La reina, sin embargo, no accedió a esta petición (lo cual pone en
duda la lacrimosa versión galdosiana) y, lejos de ello, envió al
marqués de Caballero, en ese momento el peor enemigo de Fernando
(peor que Godoy, en mi opinión) a averiguar qué quería.
Ante
el ministro de Gracia y Justicia, en ese momento, Fernando de Borbón,
demostrando su personalidad cobarde, egoísta e insensible hacia los
demás por mucho que hiciesen por él, cantó. Cantó La Traviata,
luego siguió con Tosca y luego, tratándose quien se trataba,
se hizo un selfie operístico cantando Simón Bocanegra. Lo
contó todo. La conspiración, con pelos, señales, nombres, fechas,
números de teléfono y direcciones IP. Todo.
Sucintamente,
Fernando le contó al ministro que todo lo estaba urdiendo Escoiquiz.

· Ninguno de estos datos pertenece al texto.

Lemma group_start_even k mat :
  (1 <= k)%nat -> group_start (2 * k) mat = negb (mat =? -1)%Z.
Proof.
  intros Hk. unfold group_start.
  replace (2 * k)%nat with (k * 2)%nat by lia. rewrite Nat.Div0.mod_mul.
  destruct (Nat.ltb_spec 0 (k * 2)); [|lia]. rewrite !andb_true_r. done.
Qed.

Lemma group_start_odd k mat : group_start (S (2 * k)) mat = false.
Proof.
  unfold group_start.
  replace (S (2 * k)) with (1 + k * 2)%nat by lia.
  rewrite Nat.Div0.mod_add. simpl. rewrite andb_false_r. done.
Qed.

Lemma for_range_groups gs : forall pre k acc,
  length pre = (2 * k)%nat -> (1 <= k)%nat ->
  for_range (flat_body (pre ++ concat (map flat_group gs))) (2 * k)
    (concat (map flat_group gs)) acc
  = for_each group_body (participants_from k gs) acc.
Proof.
  induction gs as [|g gs IH]; intros pre k acc Hpre Hk; [done|].
  assert (Hnext : forall a b acc',
    for_range (flat_body (pre ++ a :: b :: concat (map flat_group gs)))
      (S (S (2 * k))) (concat (map flat_group gs)) acc'
    = for_each group_body (participants_from (S k) gs) acc').
  { intros a b acc'. replace (S (S (2 * k))) with (2 * S k)%nat by lia.
    replace (pre ++ a :: b :: concat (map flat_group gs))
      with ((pre ++ [a; b]) ++ concat (map flat_group gs))
      by (rewrite <- app_assoc; done).
    apply IH; [rewrite length_app; simpl; lia|lia]. }
  cbn [map concat participants_from].
  destruct g as [[lo hi]|]; cbn [flat_group app for_range].
  - unfold flat_body at 1. rewrite group_start_even by done.
    unfold flat_body at 1. rewrite group_start_odd.
    destruct (Z.eqb_spec lo (-1)) as [->|Hlo]; cbn [negb].
    + cbn [app]. apply Hnext.
    + replace ((pre ++ lo :: hi :: concat (map flat_group gs)) !! (2 * k + 1)%nat)
        with (Some hi).
      2:{ rewrite lookup_app_r by lia.
          replace (2 * k + 1 - length pre)%nat with 1%nat by lia. done. }
      cbn [mbind option_bind]. cbn [app]. rewrite for_each_cons.
      change (group_body (k, (lo, hi)) acc) with (F (2 * k) lo hi acc).
      destruct (F (2 * k) lo hi acc); cbn [mbind option_bind]; [|done].
      apply Hnext.
  - unfold flat_body at 1. rewrite group_start_even by done.
    unfold flat_body at 1. rewrite group_start_odd.
    cbn [Z.eqb negb]. cbn [app]. apply Hnext.
Qed.
(** * Confidence-gated breadth-first reorganisation engine ([bfs_v2.py])

    A shallow embedding of the decision engine of [src/bfs_v2.py] and of the
    shared types of [src/classify_v2.py] (imported by [bfs_v2.py] under the
    module name [classify_v1]), with the properties the specification states
    about it.

    Modelling conventions.
    - A Python [str] is a Rocq [string]; each character stands for the code
      point of the same number, so the model covers strings whose code points
      are below 256.  [os.path] is [posixpath].
    - A [Dict[str, V]] whose iteration order is observed by the engine
      ([FolderNode.children], [ext_counts]) is an association list in
      insertion order; the dictionaries that are only read by key
      ([classifications], [mappings], [folder_decisions],
      [ancestor_desc_map], [file_index]) are [gmap string V]; the [seen] set
      is a [gset string].
    - A [float] confidence is a rational number; only [>=] is used on it.
    - The classifier and the database are external collaborators: each is an
      abstract state with operations that return the next state, or [None]
      when the call raises.  Logging is not modelled. *)

From Stdlib Require Import Ascii String QArith.
From stdpp Require Import gmap strings list fin_maps sorting.

Local Open Scope string_scope.
Local Open Scope list_scope.
Local Open Scope nat_scope.

(** ** Python string operations *)

Module PyStr.

Definition slash : ascii := "/"%char.
Definition backslash : ascii := "\"%char.
Definition dot : ascii := "."%char.

(** [s.replace(a, b)] for one-character [a] and [b]. *)
Fixpoint replace_char (a b : ascii) (s : string) : string :=
match s with
| EmptyString => EmptyString
| String c r => String (if Ascii.eqb c a then b else c) (replace_char a b r)
end.

(** [s.split(sep)] for a one-character separator: never the empty list. *)
Fixpoint split (sep : ascii) (s : string) : list string :=
match s with
| EmptyString => [EmptyString]
| String c r =>
    if Ascii.eqb c sep then EmptyString :: split sep r
    else match split sep r with
         | h :: t => String c h :: t
         | [] => [String c EmptyString]
         end
end.

(** [sep.join(parts)]. *)
Fixpoint join (sep : string) (parts : list string) : string :=
match parts with
| [] => EmptyString
| [x] => x
| x :: rest => x +:+ sep +:+ join sep rest
end.

(** [str.isspace] on one character (code points below 256). *)
Definition is_space (c : ascii) : bool :=
let n := nat_of_ascii c in
(((9 <=? n) && (n <=? 13)) || ((28 <=? n) && (n <=? 32))
 || (n =? 133) || (n =? 160))%nat.

(** Drop the leading characters that satisfy [p]. *)
Fixpoint lstrip_by (p : ascii -> bool) (s : string) : string :=
match s with
| EmptyString => EmptyString
| String c r => if p c then lstrip_by p r else s
end.

(** Drop the trailing characters that satisfy [p]. *)
Fixpoint rstrip_by (p : ascii -> bool) (s : string) : string :=
match s with
| EmptyString => EmptyString
| String c r =>
    match rstrip_by p r with
    | EmptyString => if p c then EmptyString else String c EmptyString
    | r' => String c r'
    end
end.

(** [s.strip()]. *)
Definition strip (s : string) : string := rstrip_by is_space (lstrip_by is_space s).

(** [s.lstrip("/")] and [s.rstrip("/")]. *)
Definition lstrip_slash (s : string) : string := lstrip_by (Ascii.eqb slash) s.
Definition rstrip_slash (s : string) : string := rstrip_by (Ascii.eqb slash) s.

Que él estaba en tratos estrechos con los franceses, pues Napoleón
quería que se casara con alguien de su familia. Inmediatamente, las
personas encargadas de la investigación ampliaron los
interrogatorios de Escoiquiz y otros detenidos para comprobar la
veracidad de aquellas acusaciones. Tanto el marqués de Ayerbe como
el conde de Orgaz (que, para entonces, estaba tan pálido como su
antepasado retratado por el Greco) confirmaron que la pieza clave de
toda la conspiración era José González Manrique, pues actuaba de
mandadero entre Fernando y Escoiquiz, El 31 de octubre, Caballero
ordena la detención de Manrique, quien aparece el día 4 de
noviembre en el convento de los franciscanos descalzos de Illescas,
en Toledo.
Hay
que decir que Fernando era tan consciente de la importancia de
Manrique en la conspiración que en su primera declaración había
errado a propósito el apellido, llamándolo Aznar. Confesó el
Borbón que lo había conocido a través de Antonio Moreno. Un año
antes de la conspiración, Manrique se había presentado en Toledo
acompañado de María Bonavia, mujer que era de un criado de Palacio
que había sido desterrado, buscando que alguien pudiera interferir
por el expulsado. Hablaron con Escoiquiz, y fue entonces cuando el
canónigo le propuso ser su correo con Fernando. El duque del
Infantado fue quien le proporcionó la tapadera para que pudiera
viajar libremente, al contratarlo como comisionista de sus paños.
Para
Caballero, localizar a Manrique fue de gran importancia. Hasta
entonces, el ministro había trabajado con la hipótesis de que el
centro de los correos era Andrés Casaña, criado del marqués de
Ayerbe. Lo creía así porque Casaña era quien, el día 28, había
salido de El Escorial pretextando que tenía un pariente enfermo en
Madrid, aunque en realidad lo que hizo fue llevar una carta a
Escoiquiz advirtiéndole del arresto y registro de las habitaciones
del príncipe. En su tercer interrogatorio, Casaña confesó que
había hecho tal viaje y que Escoiquiz le había dado una carta para
el marqués de Ayerbe. Esa carta, sin embargo, no la pudo entregar,
pues cuando regresó a El Escorial, Ayerbe estaba ya preso. Por eso,
dijo, se la dio a su mujer, la marquesa. Caballero, entonces, ordenó
la localización de la mujer para hacerse con la carta; pero la
marquesa se había ido a Madrid. En la capital, ante el alcalde
Felipe Gil de Taboada, admitió haber recibido la carta pero, con su
marido preso, aseguró que había tomado la determinación de
quemarla.
En
sucesivos interrogatorios, Fernando habría de comprometer a
Escoiquiz, al conde de Orgaz, a Juan Manuel de Villena, a todos. Ni
el coraje ni la fidelidad eran, verdad es, su fuerte.